Alors que Laforgue arborait un visage aussi impassible que celui d’un acteur de Kabuki de l’empire du soleil levant, Abel sentait le sien s’empourprer et des ondes se propager le long de ses membres. L’adrénaline était de nature contagieuse. En dépit des efforts consentis pour accorder à Madame Jouvence une ultime chance de repentance, il savait qu’au prochain accès de bassesse, il sortirait de ses gonds. Par fidélité au calendrier Abel ferma les yeux et fit son vœu.
       
Hélas, la victime suivante étant madame Leboeuf, la charmante directrice de l’école qui lui avait confié le jeune Cédric, Abel trouva l’occasion rêvée pour faire entendre sa voix.
         
Il interpella un à un ses collègues et sur un ton glacial et tranchant qu’il ne connaissait pas lui-même, les rappela à un devoir de respect élémentaire. Il pesa ses mots, les ajusta à la personnalité de chacun, les soumit au difficile exercice de l’examen de conscience. Il réserva son dernier trait pour monsieur le maire. N’ayant plus rien d’autre à dire, il annonça sa démission.
      
Dans un silence de plomb, il ramassa ses affaires, salua Laforgue et tourna les talons.
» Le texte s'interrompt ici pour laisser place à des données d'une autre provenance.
(* ===== verification/AzureExample.v ===== *)
(** * Azure runs

    A left-over disk observed and deleted, and a machine created, whose disk
    gets its ownership tags afterwards. *)
From S2P Require Import Prelude.
From S2P Require Import Effects.
From S2P Require Import Encoding.
From S2P Require Import Placement.
From S2P Require Import Resources.
From S2P Require Import Allocation.
From S2P Require Import Provider.
From S2P Require Import Command.
From S2P Require Import Cloud.
From S2P Require Import Azure.
From S2P Require Import AzureOps.
From S2P Require Import AzureProps.
From S2P Require Import AzureSafety.
From S2P Require Import AzureCreate.

Module AzureExample.
#[export] Instance folds : CaseFold :=
  {| fold_key := lower_ascii; ToLower := lower_ascii; fold_key_ascii := λ _ _, eq_refl; ToLower_ascii := λ _ _, eq_refl |}.
#[export] Instance uuids : UUIDs := {| uuid_Parse := λ s, if s =s "" then None else Some s |}.

(** A properties value is what it decodes to. *)
Record Properties := {
  pr_vm : option azureVMProperties;
  pr_disk : option azureDiskProperties;
  pr_generation : option azureGeneration;
  pr_image : option azureImageProperties
}.
#[export] Instance json : AzureJSON :=
  {| azureAny := Properties; decode_vm := pr_vm; decode_disk := pr_disk; decode_generation := pr_generation;
     decode_image := pr_image; decode_definition := λ _, None; decode_version := λ _, None |}.

Definition image_id : string := "/subscriptions/sub/resourceGroups/images/providers/Microsoft.Compute/images/runner".
#[export] Instance arm : ArmIDs :=
  {| ParseResourceID := λ s, if s =s image_id
       then Some {| arm_SubscriptionID := "sub"; arm_ResourceGroupName := "images";
                    arm_ResourceType := "Microsoft.Compute/images"; arm_Name := "runner"; arm_Parent := None |}
       else None |}.

Definition config : ProviderConfig :=
  {| AccountID := ""; Subscription := "sub"; ResourceGroup := "group"; SSHPublicKey := "ssh-ed25519 k"; pc_Kind := "azure";
     Project := ""; Profile := ""; Subnet := "net"; SecurityGroup := "nsg"; pc_Owner := "fleet";
     WireGuardControllerURL := ""; AzureDiskControllerType := "" |}.

Definition offering : Offering :=
  {| off_ID := "spot"; off_Provider := "azure"; off_Region := "westeurope"; off_Zone := "1";
     off_Machine := "Standard_D2s_v5"; off_Image := image_id; off_CPU := 2; off_MemoryMiB := 8192;
     off_Architecture := "amd64"; off_Vendor := ""; off_Capabilities := []; off_Spot := true;
     off_PriceMicros := 40000; off_Currency := "USD"; off_ObservedAt := zero_time; off_GCPSkuRefs := None |}.

Definition vmID : string := azureID config vm_type "rs-a".
Definition nicID : string := azureID config nic_type "rs-a-nic".
Definition diskID : string := azureID config disk_type "rs-a-os".
Definition disk_ref : ResourceReference := {| Kind := "azure-disk"; ref_ID := diskID; UID := "d-1" |}.

Definition with_refs (refs : list ResourceReference) : Allocation :=
  {| Resources := refs; RejectedAt := ∅; Completed := false; ID := "rs-a"; Revision := "1"; al_Phase := Creating;
     Deadline := zero_time; Attempts := 1; MaxAttempts := 3; al_Offering := offering; Outcomes := ∅;
     al_Catalog := zero_catalog; al_Requirements := zero_requirements; ResourceID := "";
     Ready := false; Retire := false; Condition := ""; RunID := 0; Owner := ""; Repo := "";
     ScaleSetJobID := ""; RetryProcessed := false; NetworkProfile := ""; WireGuardPublicKey := [];
     WireGuardOverlayAddress := ""; WireGuardEndpoint := ""; WireGuardPollTokenHash := [];
     TerminalAt := zero_time |}.
Definition allocation : Allocation := with_refs [].
Definition retired : Allocation := with_refs [disk_ref].

Definition owned_tags : gmap string (option string) := {[owner_tag := Some "fleet"; operation_tag := Some "rs-a"]}.
Definition generation (vm disk nic vmRef : string) (ips : list string) : azureGeneration :=
  {| gen_VMID := vm; gen_UniqueID := disk; gen_ResourceGUID := nic; gen_VirtualMachineID := vmRef; gen_PrivateIPs := ips |}.

Definition disk (managedBy : string) (tags : gmap string (option string)) : GenericResource :=
  {| gr_ID := diskID; gr_Name := "rs-a-os"; gr_Type := disk_type; gr_Location := "westeurope"; gr_Tags := tags;
     gr_ManagedBy := managedBy;
     gr_Properties := Some {| pr_vm := None;
       pr_disk := Some {| dp_UniqueID := "d-1"; dp_ProvisioningState := "Succeeded"; dp_CreateOption := "FromImage";
                          dp_ImageID := image_id |};
       pr_generation := Some (generation "" "d-1" "" "" []); pr_image := None |} |}.
Definition nic : GenericResource :=
  {| gr_ID := nicID; gr_Name := "rs-a-nic"; gr_Type := nic_type; gr_Location := "westeurope"; gr_Tags := owned_tags;
     gr_ManagedBy := "";
     gr_Properties := Some {| pr_vm := None; pr_disk := None; pr_generation := Some (generation "" "" "n-1" vmID ["10.3.0.4"]);
                              pr_image := None |} |}.
Definition machine : GenericResource :=
  {| gr_ID := vmID; gr_Name := "rs-a"; gr_Type := vm_type; gr_Location := "westeurope"; gr_Tags := owned_tags;
     gr_ManagedBy := "";
     gr_Properties := Some {|
       pr_vm := Some {| vm_VMID := "v-1"; vm_ProvisioningState := "Succeeded"; vm_DataDisks := 0; vm_ImageID := image_id;
                        vm_OSDiskName := "rs-a-os"; vm_OSDiskCreateOption := "FromImage"; vm_OSDiskManagedID := diskID;
                        vm_NetworkInterfaces := [nicID] |};
       pr_disk := None; pr_generation := Some (generation "v-1" "" "" "" []); pr_image := None |} |}.
Definition image : GenericResource :=
  {| gr_ID := image_id; gr_Name := "runner"; gr_Type := "Microsoft.Compute/images"; gr_Location := "westeurope";
     gr_Tags := ∅; gr_ManagedBy := "";
     gr_Properties := Some {| pr_vm := None; pr_disk := None; pr_generation := None;
       pr_image := Some {| ip_ProvisioningState := "Succeeded"; ip_OSType := "Linux"; ip_OSState := "Generalized";
                           ip_DataDisks := 0 |} |} |}.

(** Resource groups: one with a left-over disk, an empty one, and the latter
    after the deployment with the disk not yet tagged and tagged. *)
Inductive Group := LeftOver | Vacant | Deployed | Tagged.
Definition holds (g : Group) : gmap string GenericResource :=
  match g with
  | LeftOver => {[diskID := disk "" owned_tags]}
  | Vacant => {[image_id := image]}
  | Deployed => {[image_id := image; vmID := machine; nicID := nic; diskID := disk vmID ∅]}
  | Tagged => {[image_id := image; vmID := machine; nicID := nic; diskID := disk vmID owned_tags]}
  end.

Definition not_found : AzError := {| az_error := errors_new "404"; az_response := Some (404, "ResourceNotFound") |}.
Definition listed (r : GenericResource) : option ListedResource :=
  Some {| lr_Name := Some (gr_Name r); lr_ID := Some (gr_ID r); lr_Type := Some (gr_Type r); lr_Tags := gr_Tags r |}.

Definition azure (X : Type) (e : azureE X) (g : Group) : Group * X :=
  match e in azureE X return Group * X with
  | NewResourcesClient => (g, None)
  | NewDeploymentsClient => (g, None)
  | GetByID id _ => (g, match holds g !! id with Some r => inr r | None => inl not_found end)
  | ListByResourceGroup _ => (g, ([Some (listed <$> (map_to_list (holds g)).*2)], None))
  | DeploymentGet _ _ =>
      (g, match g with Deployed | Tagged => inr {| dep_State := Some "Succeeded"; dep_Error := None |} | _ => inl not_found end)
  | BeginCreateOrUpdate _ _ _ _ => (Deployed, None)
  | PollDeployment => (g, None)
  | BeginUpdateTags _ _ _ => (Tagged, None)
  | PollUpdate => (g, None)
  | BeginDeleteByID _ _ => (Vacant, None)
  end.

Lemma azure_reads_left_over : Forall (respects (azure_answers (holds LeftOver)))
  (run_history azure (observeAzure config ∅ retired) LeftOver).
Proof. vm_compute. repeat constructor. Qed.

Lemma azure_sdk_ok : implements azure (λ _, True) azure_sdk.
Proof. intros X e g g' x _ Hx. split; [done|]. destruct e; simplify_eq/=; done. Qed.
End AzureExample.

Import AzureExample.

(** The disk that is left counts as existing. *)
Lemma azure_observation_exact_witness :
  match snd (run azure (observeAzure config ∅ retired) LeftOver) with
  | inr ob => ob_Exists ob = true ∧
      deployment_settled config retired (run_history azure (observeAzure config ∅ retired) LeftOver) ∧
      (ob_Exists ob = true ↔ ∃ spec, spec ∈ azureSpecs retired ∧
         is_Some (holds LeftOver !! azureID config (sp_resourceType spec) (sp_name spec)))
  | inl _ => False
  end.
Proof.
  pose proof (azure_observation_exact config retired ∅ (holds LeftOver) _ _ (run_trace azure _ LeftOver)
    azure_reads_left_over) as Ho.
  destruct (snd (run azure (observeAzure config ∅ retired) LeftOver)) as [e|ob] eqn:Hr.
  - vm_compute in Hr. discriminate.
  - destruct (Ho ob eq_refl) as (Hset & _ & Hex & _). split; [vm_compute in Hr; injection Hr as <-; reflexivity|].
    exact (conj Hset Hex).
Defined.

(** It is deleted. *)
Lemma azure_delete_proven_witness :
  ∃ pre, run_history azure (deleteAzure config retired) LeftOver = pre ++ [ev (BeginDeleteByID diskID "2024-03-02") None] ∧
    azure_delete_safe config retired pre (ev (BeginDeleteByID diskID "2024-03-02") None).
Proof.
  set (h := run_history _ _ _).
  assert (h = take (length h - 1) h ++ [ev (BeginDeleteByID diskID "2024-03-02") None]) as Hh by (vm_compute; reflexivity).
  exists (take (length h - 1) h). split; [exact Hh|].
  exact (run_ensures azure (λ _, True) no_contract _ _ LeftOver (λ _ _ _ _ _ _ _, conj I I) I
    (azure_delete_proven config retired) _ _ [] Hh).
Defined.

(** The machine is deployed on vacant names; its disk is tagged afterwards. *)
Lemma azure_create_truthful_witness :
  fst (run azure (createAzure config allocation "#!") Vacant) = Tagged ∧
  snd (snd (run azure (createAzure config allocation "#!") Vacant)) = None ∧
  ∃ pre answer post,
    run_history azure (createAzure config allocation "#!") Vacant
      = pre ++ ev (BeginCreateOrUpdate "group" "rs-a" (template config allocation) (base64_encode (go_bytes "#!"))) answer
          :: post ∧
    vacant config allocation pre ∧ at_every (tag_safe config allocation) post.
Proof.
  pose proof (run_ensures azure (λ _, True) _ _ _ Vacant azure_sdk_ok I
    (azure_create_truthful config allocation "#!")) as Hc.
  split; [vm_compute; reflexivity|].
  assert (snd (snd (run azure (createAzure config allocation "#!") Vacant)) = None) as Hr by (vm_compute; reflexivity).
  split; [exact Hr|]. destruct (snd (run azure (createAzure config allocation "#!") Vacant)) as [creation err].
  cbn in Hr. subst err. destruct Hc as [(_ & _ & e & He & _)|(pre & answer & post & Hh & _ & Hv & Hs & _)]; [discriminate|].
  exists pre, answer, post. exact (conj Hh (conj Hv Hs)).
Defined.
Lemma wp_provider_call X (e : lifecycleE X) h :
  wp system_contract (λ h' x, ∃ seg, h' = h ++ seg ∧ store_contract X e x ∧ realised (ev e x) seg) h (provider_call X e).
Proof.
  destruct e; cbn [provider_call]; try (apply wp_call; intros x Hx; by eexists).
  - eapply wp_mono; [apply wp_create_realised, create_id_shape|]. intros h' r (seg & -> & Hs). exists seg; split; [done|split; [done|exact Hs]].
  - eapply wp_mono; [apply wp_create_realised, create_shape|]. intros h' r (seg & -> & Hs). exists seg; split; [done|split; [done|exact Hs]].
  - eapply wp_mono; [apply wp_observe_realised|]. 2: intros h' r (seg & -> & Hs); exists seg; split; [done|split; [done|exact Hs]].
    eapply wp_mono; [apply observe_shape|]. naive_solver.
  - eapply wp_mono; [apply wp_observe_realised, recovery_shape|]. intros h' r (seg & -> & Hs). exists seg; split; [done|split; [done|exact Hs]].
  - eapply wp_mono; [apply wp_boundary, wp_true|]. intros h' r (hc & segs & -> & Hs & _). eexists.
    split_and!; [done|done|]. by eapply boundaries_inner.
Qed.

(** ** Positions of a history of the system *)

Lemma realised_cases v seg : realised v seg → Forall inner seg ∨ ∃ x, seg = [x] ∧ outer_of x = Some v.
Proof.
  destruct v as [X [e x]]. destruct e; cbn; try (intros ->; right; by eexists); intros Hs; left; try apply Hs; done.
Qed.

Lemma outer_split h segs : ∀ pre v post w,
  Forall2 realised h segs → concat segs = pre ++ v :: post → outer_of v = Some w →
  ∃ h1 h2 segs1, h = h1 ++ w :: h2 ∧ pre = concat segs1 ∧ Forall2 realised h1 segs1.
Proof.
  intros pre v post w Hs. revert pre. induction Hs as [|u seg h segs Hu _ IH]; intros pre Heq Hv; [by destruct pre|].
  cbn [concat] in Heq.
  assert (∀ pre', concat segs = pre' ++ v :: post → pre = seg ++ pre' →
    ∃ h1 h2 segs1, u :: h = h1 ++ w :: h2 ∧ pre = concat segs1 ∧ Forall2 realised h1 segs1) as Hlater.
  { intros pre' Hc ->. destruct (IH pre' Hc Hv) as (h1 & h2 & segs1 & -> & -> & Hs1).
    exists (u :: h1), h2, (seg :: segs1). split_and!; [done|done|by constructor]. }
  apply app_eq_inv in Heq as [(k & -> & Hk)|(k & -> & Hk)]; [|by apply (Hlater k)].
  destruct k as [|v' k]; [by apply (Hlater []); rewrite ?app_nil_r|]. injection Hk as -> _.
  apply realised_cases in Hu as [Hin|(x & Hx & Ho)].
  - apply Forall_app in Hin as [_ Hin%Forall_inv]. unfold inner in Hin. congruence.
  - destruct pre as [|? pre]; [|by destruct pre]. injection Hx as -> ->. rewrite Hv in Ho. injection Ho as ->.
    exists [], h, []. by split_and!.
Qed.

(** What the lifecycle guarantees where it calls the store holds of the calls
    the history of the system realises. *)
Lemma system_positions c id (P : history → event lifecycleE → Prop) :
  ensures store_contract (Step c id) (λ h _, at_every P h) →
  ensures system_contract (system_step c id) (λ h _, at_every (λ pre v, ∀ w, outer_of v = Some w →
    ∃ h1 segs, pre = concat segs ∧ Forall2 realised h1 segs ∧ P h1 w) h).
Proof.
  intros HP. apply wp_ensures. eapply wp_mono.
  - apply (wp_realised store_contract system_contract provider_call realised (λ h _, at_every P h)); [apply wp_provider_call|].
    apply wp_traces. intros h r Ht Hh. by apply (HP h r).
  - intros h' r (h & segs & -> & Hs & Hev) pre v post Heq w Hw.
    destruct (outer_split h segs pre v post w Hs Heq Hw) as (h1 & h2 & segs1 & -> & -> & Hs1).
    exists h1, segs1. split_and!; [done|done|]. by eapply Hev.
Qed.

Lemma calm_realised h segs : Forall calm_call h → Forall2 realised h segs → Forall calm (concat segs).
Proof.
  intros Hh Hs. induction Hs as [|v seg h segs Hv _ IH]; cbn; [done|]. apply Forall_cons in Hh as [Hc Hh].
  apply Forall_app_2; [|by apply IH]. destruct v as [X [e x]]. destruct e; try done; cbn in Hv; subst; by repeat constructor.
Qed.

Lemma realised_one h w segs :
  Forall2 realised (h ++ [w]) segs → ∃ segs1 seg, segs = segs1 ++ [seg] ∧ Forall2 realised h segs1 ∧ realised w seg.
Proof.
  intros (segs1 & segs2 & Hs1 & Hs2 & ->)%Forall2_app_inv_l.
  apply Forall2_cons_inv_l in Hs2 as (seg & segs3 & Hseg & Hs3 & ->). apply Forall2_nil_inv_l in Hs3 as ->. eauto.
Qed.

Lemma create_answered_realised w provider a e seg :
  create_answered w provider a e → realised w seg → create_realised provider a e seg.
Proof. by intros [(r & -> & <-)|(r & -> & <-)]. Qed.

Lemma gone_answered_realised w provider a seg :
  gone_answered w provider a → realised w seg → ∃ k, seg = sdk_event provider <$> k ∧ gone a k.
Proof. by intros (r & Hr & [->| ->]) [_ Hs]; apply Hs. Qed.

(** A record returned to Pending: the requests of the step so far. *)
Definition pending_evidence (id : string) (pre : sys_history) : Prop :=
  Forall calm pre ∨ ∃ before provider a k, pre = before ++ (sdk_event provider <$> k) ∧ Forall calm before ∧
    ID a = id ∧ rejected a k.

Lemma system_pending c id :
  ensures system_contract (system_step c id) (λ h _, at_every (λ pre v, ∀ a,
    outer_of v ≫= save_arg = Some a → al_Phase a = Pending → pending_evidence (ID a) pre) h).
Proof.
  intros h r Ht Hh pre v post Heq a (w & Hw & Hsave)%bind_Some Hph.
  destruct (system_positions c id _ (step_pending_saves c id) h r Ht Hh pre v post Heq w Hw)
    as (h1 & segs & -> & Hs & HP).
  destruct (HP a Hsave Hph) as [Hcalm|(pre' & w' & provider & a0 & e & -> & Hcalm & Hans & Hid & He)].
  { left. by eapply calm_realised. }
  apply realised_one in Hs as (segs1 & seg & -> & Hs1 & Hseg). pose proof (calm_realised _ _ Hcalm Hs1) as Hc1.
  destruct (create_answered_realised _ _ _ _ _ Hans Hseg) as [_ Hno]. rewrite concat_app. cbn [concat]. rewrite app_nil_r.
  destruct (Hno He) as [Hc2|(hooks & k & -> & Hhooks & Hrej)]; [left; by apply Forall_app_2|].
  right. exists (concat segs1 ++ hooks), provider, a0, k. split_and!; [by rewrite app_assoc|by apply Forall_app_2|done|done].
Qed.

(** A record released: the evidence is followed by no change. *)
Definition release_evidence (a : Allocation) (pre : sys_history) : Prop :=
  let provider := off_Provider (al_Offering a) in
  ∃ before a0 k after, pre = before ++ (sdk_event provider <$> k) ++ after ∧ Forall calm after ∧
    ID a0 = ID a ∧ gone a0 k.

Lemma system_release c id :
  ensures system_contract (system_step c id) (λ h _, at_every (λ pre v, ∀ a,
    outer_of v ≫= save_arg = Some a → al_Phase a = Deleted → release_evidence a pre) h).
Proof.
  intros h r Ht Hh pre v post Heq a (w & Hw & Hsave)%bind_Some Hph.
  destruct (system_positions c id _ (step_deleted_saves c id) h r Ht Hh pre v post Heq w Hw)
    as (h1 & segs & -> & Hs & HP).
  destruct (HP a Hsave Hph) as (pre' & w' & post' & provider & a0 & -> & Hcalm & Hg & Hid & ->).
  apply Forall2_app_inv_l in Hs as (segs1 & segs2 & Hs1 & Hs2 & ->).
  apply Forall2_cons_inv_l in Hs2 as (seg & segs3 & Hseg & Hs3 & ->).
  destruct (gone_answered_realised _ _ _ _ Hg Hseg) as (k & -> & Hk).
  exists (concat segs1), a0, k, (concat segs3). rewrite concat_app. split_and!; [done|by eapply calm_realised|done|done].
Qed.
End system.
Au moment où sa main se posait sur la poignée de la porte, un sifflement sec l’arrêta dans son geste. Tournant la tête, il vit Gontran deux doigts posés sur les lèvres. L’assemblée le dévisageait avec stupeur. Monsieur le maire laissa sa main retomber négligemment sur le bord de la table. La confusion se lisait sur son visage. Puis il fut secoué d’un petit rire nerveux qui peu à peu se transforma en un immense fou-rire. Les yeux humides, il se tapait sur les cuisses et lorsqu’il fut à même de pouvoir aligner quelques mots sans s’étrangler de rire, ce fut pour déclarer avec l’intonation de ses huit ans : « Je sais le faire… Je sais le faire… »
         
Abel sourit, ouvrit la porte et déclara sans se retourner :
« Je suis heureux pour toi, Gontran »
  
  
 
           

à suivre....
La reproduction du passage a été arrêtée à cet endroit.